Une différence de température détermine l’existence d’un phénomène calorifique ; une différence de tension électrique, celle d’un phénomène électrique, et une différence de pression, celle d’un phénomène mécanique correspondant. Une étude plus approfondie montre que, pour chaque sorte d’énergie, il est possible de déterminer une grandeur, qui a, pour cette sorte d’énergie, la même signification que la température pour la chaleur, et, par conséquent, les considérations de Carnot s’appliquent à toutes les sortes d’énergie. Il y a donc en particulier pour l’énergie chimique un potentiel chimique, qui est l’expression exacte de ce qu’on cherchait, sans le bien connaître, sous le nom d’affinité chimique. Par l’intermédiaire des poids, qui entrent en combinaison, ce potentiel chimique est en relation étroite avec la grandeur qu’on avait auparavant désignée sous le nom d’énergie libre, et pour qu’un phénomène chimique se passe, il faut qu’il existe une différence de potentiel chimique.
La chimie fut d’abord loin de prendre part au progrès que la physique réalisa, grâce à la découverte et à l’application des lois de l’énergie. Historiquement, la théorie de la machine à vapeur et des autres machines thermiques se constitua d’abord. Clausius montra, il est vrai, en passant, que les concepts formés par lui et les lois trouvées en les utilisant, pouvaient s’appliquer aussi à la chimie, mais ce n’est pas lui qui fraya cette voie nouvelle. Ce fut Auguste Horstmann (né en 1842), qui, en 1870, en posa les bases d’une façon parfaite. Horstmann appliquait les formules de Clausius et en particulier son principe de l’entropie aux phénomènes chimiques qui se passent entre gaz. Dans ce cas, les fonctions générales introduites par Clausius permettent la spécialisation nécessaire pour faire le calcul, et Horstmann fut conduit à la loi de l’action de masse, que Guldberg et Waage avaient découverte expérimentalement. Le raisonnement de Horstmann s’appliquait d’abord aux gaz, mais il a dit explicitement que les lois trouvées pour les gaz étaient valables pour les substances en dissolution, puisque, d’après les faits actuellement connus, la fonction directrice a la même forme dans les deux cas. Le développement de cette remarque conduit aux idées introduites par van ’t Hoff.

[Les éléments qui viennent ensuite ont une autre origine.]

(** * The experiment pipeline of [app/train.py]

    A shallow embedding of the training script: data acquisition with a
    synthetic fallback, the seeded train/test split, training, plots,
    metric and artifact recording inside a tracked run.

    Python code that can raise is a computation in the monad [M], which
    threads the observable world (printed lines, external actions, the
    tracking store, written files) and returns either a value or the raised
    exception.  The libraries the script calls (pandas' reader, the YAML
    parser, the predictor, the plotting calls, the requests to the tracking
    server) are oracles collected in [Env]; what the script itself does with
    their answers is written out. *)

From Stdlib Require Import ZArith QArith Floats.PrimFloat.
From Stdlib Require Import Numbers.Cyclic.Int63.Uint63.
From stdpp Require Import base option list gmap strings pretty.

Set Warnings "-inexact-float".

(** ** Python values and exceptions *)

(** Exception classes that occur in the script and in the libraries it
    calls; all of them derive from [Exception]. *)
Inductive exn_class : Set :=
| FileNotFoundError | PermissionError | IsADirectoryError | OSError
| EmptyDataError | ParserError | UnicodeDecodeError | YAMLError
| AttributeError | KeyError | ValueError | RuntimeError | MlflowException.

#[global] Instance exn_class_eq_dec : EqDecision exn_class.
Proof. solve_decision. Defined.

(** An exception instance: its class and [str(e)]. *)
Record exn : Set := Exn { exn_type : exn_class; exn_str : string }.

(** [isinstance(e, c)]: the three file errors are subclasses of [OSError]. *)
Definition isinstance (e : exn) (c : exn_class) : bool :=
  match c, exn_type e with
  | OSError, (FileNotFoundError | PermissionError | IsADirectoryError) => true
  | _, t => bool_decide (t = c)
  end.

Inductive result (A : Type) : Type :=
| Ok (a : A)
| Raise (e : exn).
Arguments Ok {A} a.
Arguments Raise {A} e.

(** Scalars as they reach the settings: [None], an integer or a string. *)
Inductive pyval : Set := PNone | PInt (z : Z) | PStr (s : string).

(** Python truthiness: [None], [0] and the empty string are falsy. *)
Definition truthy (v : pyval) : bool :=
  match v with
  | PNone => false
  | PInt z => negb (z =? 0)%Z
  | PStr s => negb (String.eqb s EmptyString)
  end.

(** ** Data frames *)

Inductive cell : Set := CInt (z : Z) | CFloat (x : float) | CStr (s : string) | CNaN.

(** A frame is its column names and its rows, each row carrying its index
    label (the row identity that [sample] keeps and [drop] removes by). *)
Record DataFrame : Set := mkFrame {
  columns : list string;
  body : list (nat * list cell)
}.

Definition df_len (df : DataFrame) : nat := length (body df).
Definition df_index (df : DataFrame) : list nat := (body df).*1.
Definition df_rows (df : DataFrame) : list (list cell) := (body df).*2.

(** A frame with a fresh [RangeIndex]: labels [0 .. n-1]. *)
Definition range_frame (cols : list string) (rows : list (list cell)) : DataFrame :=
  mkFrame cols (zip (seq 0 (length rows)) rows).

(** [pd.DataFrame({name: array, ...})]: the arrays must have one length. *)
Definition frame_of_columns (cols : list (string * list cell)) : result DataFrame :=
  match cols with
  | [] => Ok (range_frame [] [])
  | (_, c0) :: _ =>
      let n := length c0 in
      if forallb (λ c, length c.2 =? n) cols
      then Ok (range_frame cols.*1
                 ((λ i, (λ c, default CNaN (c.2 !! i)) <$> cols) <$> seq 0 n))
      else Raise (Exn ValueError "All arrays must be of the same length")
  end.

(** The value a row holds in column [c], [NaN] when it has no such column. *)
Fixpoint row_get (cols : list string) (r : list cell) (c : string) : cell :=
  match cols, r with
  | k :: cols', v :: r' => if String.eqb k c then v else row_get cols' r' c
  | _, _ => CNaN
  end.

Definition reindex_row (from to : list string) (r : list cell) : list cell :=
  row_get from r <$> to.

(** [pd.concat([a, b], ignore_index=True)]: the union of the columns (those
    of [a] first), missing values filled with [NaN], and a fresh index. *)
Definition pd_concat (a b : DataFrame) : DataFrame :=
  let cols := columns a ++ filter (λ c, c ∉ columns a) (columns b) in
  range_frame cols
    ((reindex_row (columns a) cols <$> df_rows a) ++
     (reindex_row (columns b) cols <$> df_rows b)).

(** [df.take(locs)]: the rows at the given positions, labels kept. *)
Definition take_rows (df : DataFrame) (locs : list nat) : DataFrame :=
  mkFrame (columns df) (omap (λ p, body df !! p) locs).

(** [df.drop(labels)]: every row whose label is listed is removed; a label
    that is not in the index is a [KeyError]. *)
Definition pd_drop (df : DataFrame) (labels : list nat) : result DataFrame :=
  if forallb (λ l, bool_decide (l ∈ df_index df)) labels
  then Ok (mkFrame (columns df) (filter (λ r, r.1 ∉ labels) (body df)))
  else Raise (Exn KeyError "not found in axis").

(** Python's [round] on a rational: to the nearest integer, ties to even. *)
Definition py_round (q : Q) : Z :=
  let n := Qnum q in
  let d := Zpos (Qden q) in
  let fl := (n / d)%Z in
  let r2 := (2 * (n mod d))%Z in
  if (r2 <? d)%Z then fl
  else if (d <? r2)%Z then (fl + 1)%Z
  else if Z.even fl then fl else (fl + 1)%Z.

(** ** Configuration, predictor and tracking store *)

(** What [yaml.safe_load] returns: [None] for an empty document, a mapping,
    or some other document (a top-level scalar or sequence). *)
Inductive yaml : Type := YNone | YMap (m : gmap string pyval) | YOther.

(** [config.get(key)]: only a mapping has [get]; a key that is absent from
    the mapping gives [None]. *)
Definition config_get (config : yaml) (key : string) : result pyval :=
  match config with
  | YMap m => Ok (default PNone (m !! key))
  | YNone => Raise (Exn AttributeError "'NoneType' object has no attribute 'get'")
  | YOther => Raise (Exn AttributeError "object has no attribute 'get'")
  end.

Definition default_config : yaml :=
  YMap (<["label" := PStr "rating"]> (<["time_limit" := PInt 300]> ∅)).

(** The parsed command line: a flag that is not given is [None]. *)
Record Args : Set := mkArgs {
  args_time_limit : option Z;
  args_label : option string
}.

Record LeaderboardRow : Set := mkRow { model : string; score_val : float }.

(** The fitted predictor, as the methods the script calls on it. *)
Record Predictor : Type := mkPredictor {
  predict : DataFrame → result (list cell);
  leaderboard : DataFrame → result (list LeaderboardRow);
  feature_importance : DataFrame → result (list (string * float));
  fit_summary : result string
}.

Inductive run_status : Set := NotStarted | Running | Finished | Failed.

Inductive plot : Set := FeaturePlot | PredictionPlot.
Inductive plt_op : Set := Figure | Draw | Title | TightLayout | Savefig | Close.

(** Contents of a written file: a table, a JSON text or a rendered figure
    (kept as its title). *)
Inductive file_data : Set :=
| EmptyFile
| Csv (header : list string) (rows : list (list cell))
| Json (text : string)
| Png (title : string).

(** External actions, in the order the script performs them.  An action is
    logged when it is attempted, whether or not it then raises.  A call of
    [log_params] or [log_metrics] is one request for the whole dict. *)
Inductive action : Set :=
| Makedirs (d : string)
| CreateExperiment (name : string)
| ReadCsv (path : string)
| OpenRead (path : string)
| Fit (label time_limit : pyval) (train_rows : nat)
| Predict
| LeaderboardOf
| FeatureImportance
| FitSummary
| Plt (p : plot) (op : plt_op)
| OpenWrite (path : string)
| WriteTo (path : string)
| StartRun
| LogParam (key : string) (value : pyval)
| LogParams (ps : list (string * pyval))
| LogMetrics (ms : list (string * float))
| GetArtifactUri
| LogArtifacts (dir artifact_path : string)
| LogArtifact (file artifact_path : string)
| ListDir (dir : string)
| EndRun (st : run_status).

(** The tracking store of one process: known experiments, the state of the
    run, and what has been recorded against it. *)
Record Tracking : Type := mkTracking {
  experiments : list string;
  active_experiment : option string;
  run : run_status;
  params : gmap string pyval;
  metrics : gmap string float;
  uploads : list (string * string)
}.

Record World : Type := mkWorld {
  stdout : list string;
  trace : list action;
  np_pos : nat;
  files : gmap string file_data;
  tracking : Tracking
}.

Definition with_stdout (f : list string → list string) (w : World) : World :=
  mkWorld (f (stdout w)) (trace w) (np_pos w) (files w) (tracking w).
Definition with_trace (f : list action → list action) (w : World) : World :=
  mkWorld (stdout w) (f (trace w)) (np_pos w) (files w) (tracking w).
Definition with_np_pos (f : nat → nat) (w : World) : World :=
  mkWorld (stdout w) (trace w) (f (np_pos w)) (files w) (tracking w).
Definition with_files (f : gmap string file_data → gmap string file_data)
    (w : World) : World :=
  mkWorld (stdout w) (trace w) (np_pos w) (f (files w)) (tracking w).
Definition with_tracking (f : Tracking → Tracking) (w : World) : World :=
  mkWorld (stdout w) (trace w) (np_pos w) (files w) (f (tracking w)).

Indépendamment de Horstmann, des savants français développèrent un peu plus tard des idées analogues, quoique dans un cercle plus étroit. Mais les travaux de beaucoup les plus complets et les plus profonds sont dus à l’Américain Willard Gibbs (1839-1904), qui, lui aussi, s’appuyant sur l’œuvre de Clausius, a donné une forme durable à tout le développement ultérieur de l’énergétique chimique.